Yes that’s no joke if find that your walls are moving it can be of some advantage. The flexing of sound pressure frequency can used as a playfully experiment in getting that sofa to vibrate acoustically all well almost all over. 

So as you can see from the picture it’s relatively easy to do and this isn’t the first time I’ve tried this. First time was at least 8 or 9 years ago where I had this storage cupboard that was located to the rear of the room and near to the bed-sofa and when I placed a short length of timber between one of the doors that wasn’t used and jammed tightly between the metal framing of the bed-sofa it vibrated a good one on the low, low lows.

Since my new homes floor is concrete it does reduce rattles over wooden flooring. Anyway give it try and take some pictures and tell what you think. I know the timber looks a bit strange placed that high up and its braced between the wooden framing of the sofa to transmit the vibrating lows. LOL

Merry Christmas


















As the deeper lows move around the room and flex off the back wall as its drywall with a kitchen behind it and fridge dances around a little bit, just a little. LOL










Room’s length is, 15 feet height 7 feet 8” width varies due to chimney breast sticking out by as much of 18” no big issue. 

Secondly I don’t want park the sofa right up against the wall as there is heater in the way. Also the further away from the fronts the stereo becomes narrower, so there it is.











I tested this with one of my Dolby stereo demos I’ve got plenty of dts laserdiscs DVD to throw at me, I’m a golden oldie. Star Trek The Motion Picture original theatrical 1979 laserdisc to DVD-RW looks and sound better then the directors edition, yuck! Wormhole sequence with JBL 4645 diy made my bowels move, :yikes: yes a mildly uncomfortable kinder like taking a Yellow Bus ride into town and setting at the back next to the diesel engine, LOL:bigsmile: Sound pressure was modest 90dbc to 105dbc in the room.

Edit
Oh, almost forget to mention about the timber itself its 35” long the back of the sofa in the relaxing seated position is about 44” from the rear wall. Sub is about 10 feet away.


----------



## atledreier (Mar 2, 2007)

Well... My couch move plenty without timber, on a concrete floor... Get a decent sub, dude.. 

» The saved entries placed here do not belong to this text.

(** C9. In every session of a reachable registry there is no active event
    and every sentiment value is 0; hence a price update moves a price by
    its random movement alone (the news term adds nothing and the sentiment
    drift is 0), and every transaction record of every player has
    [eventActive = None] and [sentimentAtTime = 0]. *)
Theorem no_event_and_neutral_sentiment (r : registry) (game_id : string)
    (gs : game_state) :
  reachable r -> game_states r !! game_id = Some gs ->
  activeEvent gs = None
  /\ (forall t, sentiment_get (sentiment gs) t = 0%Z)
  /\ (forall t change, news_impact (activeEvent gs) t change = change)
  /\ (forall t, sentiment_drift (sentiment gs) t == 0)
  /\ (forall x asset,
        price_change (activeEvent gs) (sentiment gs) x asset
        == (x - (1 # 2)) * (15 # 1000) * baseVolatility asset)
  /\ (forall p t, In p (players gs) -> In t (transactionLog p) ->
        eventActive t = None /\ sentimentAtTime t = 0%Z).
Proof.
  intros Hr Hgs.
  destruct (session_reachable_quiet gs
              (reachable_sessions r Hr game_id gs Hgs)) as (He & Hs & Hl).
  split; [exact He|]. split; [exact Hs|]. rewrite He.
  split; [reflexivity|].
  split; [intros t; apply sentiment_drift_neutral, Hs|].
  split; [intros x asset; apply price_change_quiet, Hs|].
  intros p t Hp Ht. rewrite List.Forall_forall in Hl.
  specialize (Hl p Hp). rewrite List.Forall_forall in Hl. exact (Hl t Ht).
Qed.

Lemma no_event_and_neutral_sentiment_witness :
  activeEvent traded_session = None
  /\ (forall p t, In p (players traded_session) ->
        In t (transactionLog p) ->
        eventActive t = None /\ sentimentAtTime t = 0%Z).
Proof.
  pose proof (no_event_and_neutral_sentiment traded_registry "default"
                traded_session traded_registry_reachable
                traded_registry_session) as H.
  split; [exact (proj1 H)|].
  exact (proj2 (proj2 (proj2 (proj2 (proj2 H))))).
Defined.
(** * RoundClock: one poll of the state *)






(** * The handlers on a known session

    For a session that is in the registry with its lock, a handler is its
    body on that session, written back under the same game id. *)

Lemma store_store game_id a b r :
  store game_id a (store game_id b r) = store game_id a r.
Proof. unfold store. simpl. rewrite insert_insert_eq. reflexivity. Qed.

Lemma get_game_state_known now game_id r gs :
  game_states r !! game_id = Some gs ->
  get_game_state now game_id r = (gs, r).
Proof. intros H. unfold get_game_state. rewrite H. reflexivity. Qed.

Lemma with_lock_known game_id gs r body :
  game_id ∈ game_locks r ->
  with_lock game_id gs r body
  = (fst (body gs), store game_id (snd (body gs)) r).
Proof.
  intros H. unfold with_lock. rewrite decide_True by exact H.
  destruct (body gs); reflexivity.
Qed.

Lemma get_state_known e game_id r gs :
  game_states r !! game_id = Some gs -> game_id ∈ game_locks r ->
  get_state e game_id r
  = (Success,
     store game_id
       (get_state_session (clock e 1) (clock e 2) (rnd e) gs) r).
Proof.
  intros Hgs Hlock. unfold get_state, get_state_session.
  rewrite (get_game_state_known _ _ _ _ Hgs).
  destruct (get_state_tick (clock e 1) (rnd e) gs) as [tr gs1].
  destruct (round_ended tr); [|reflexivity].
  rewrite with_lock_known by exact Hlock. simpl.
  rewrite store_store. reflexivity.
Qed.

Lemma buy_asset_known e player_id asset_id amount game_id r gs :
  game_states r !! game_id = Some gs -> game_id ∈ game_locks r ->
  buy_asset e player_id asset_id amount game_id r
  = (fst (buy_asset_session (clock e 1) player_id asset_id amount gs),
     store game_id
       (snd (buy_asset_session (clock e 1) player_id asset_id amount gs)) r).
Proof.
  intros Hgs Hlock. unfold buy_asset.
  rewrite (get_game_state_known _ _ _ _ Hgs).
  apply with_lock_known. exact Hlock.
Qed.

Lemma sell_asset_known e player_id asset_id amount game_id r gs :
  game_states r !! game_id = Some gs -> game_id ∈ game_locks r ->
  sell_asset e player_id asset_id amount game_id r
  = (fst (sell_asset_session (clock e 1) player_id asset_id amount gs),
     store game_id
       (snd (sell_asset_session (clock e 1) player_id asset_id amount gs)) r).
Proof.
  intros Hgs Hlock. unfold sell_asset.
  rewrite (get_game_state_known _ _ _ _ Hgs).
  apply with_lock_known. exact Hlock.
Qed.

Lemma get_results_known e game_id r gs :
  game_states r !! game_id = Some gs ->
  get_results e game_id r = (get_results_session gs, r).
Proof.
  intros Hgs. unfold get_results.
  rewrite (get_game_state_known _ _ _ _ Hgs). reflexivity.
Qed.

(** * PortfolioLedger *)

Lemma update_first_const {A : Type} (p : A -> bool) (g : A -> A) (l : list A)
    (x : A) :
  List.find p l = Some x ->
  Py.update_first p (fun _ => g x) l = Py.update_first p g l.
Proof.
  induction l as [|y l IH]; simpl; [reflexivity|].
  destruct (p y); [intros [= ->]; reflexivity|].
  intros H. f_equal. exact (IH H).
Qed.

Just joking, of course. That's a neat trick for some tactile bass if you don't get it in the normal way.


----------



## Andysu (May 8, 2008)

atledreier said:


> Well... My couch move plenty without timber, on a concrete floor... Get a decent sub, dude..
> 
> Just joking, of course. That's a neat trick for some tactile bass if you don't get it in the normal way.


Morning there

In way I would say yes tactile I’ll ran further test later on in the day with sine wave and see what I can see. Playing (Indiana Jones and the Kingdom of the Crystal Skull 2008) at the moment, well the highlight moments, and the feel is good. As lows happen in different parts of the channels the sub bass extensions smaller sub Eltax A 12-R vibrates better with the wall vibration, then a few LFE.1 kick in on the larger sub that adds a difference within the Dolby 5.1 discrete.

As for a trick I’d say its more of discovery and eureka I just haven’t bothered in trying in several years and it does work, so place your hand on the wall next to the sofa if the wall vibrates, look around for some timber and give it try.

Chapter 14 is heating up going to have quick listen.
Rumble, rumble my tummy feels lovely.:yay2: LOL

Merry Christmas


----------



## ampire (Nov 27, 2008)

dude you need to get a better TV .

Nice sound system. I have basically the same idea. Really nice audio and horrible visual.


----------



## brandonnash (Sep 11, 2006)

Cool trick. Might try it at some point. Looks like you have super radar vision and are nearly deaf going by your tv and surround sound. It's like my setup a couple years ago. Tons of speakers and a small tv.


----------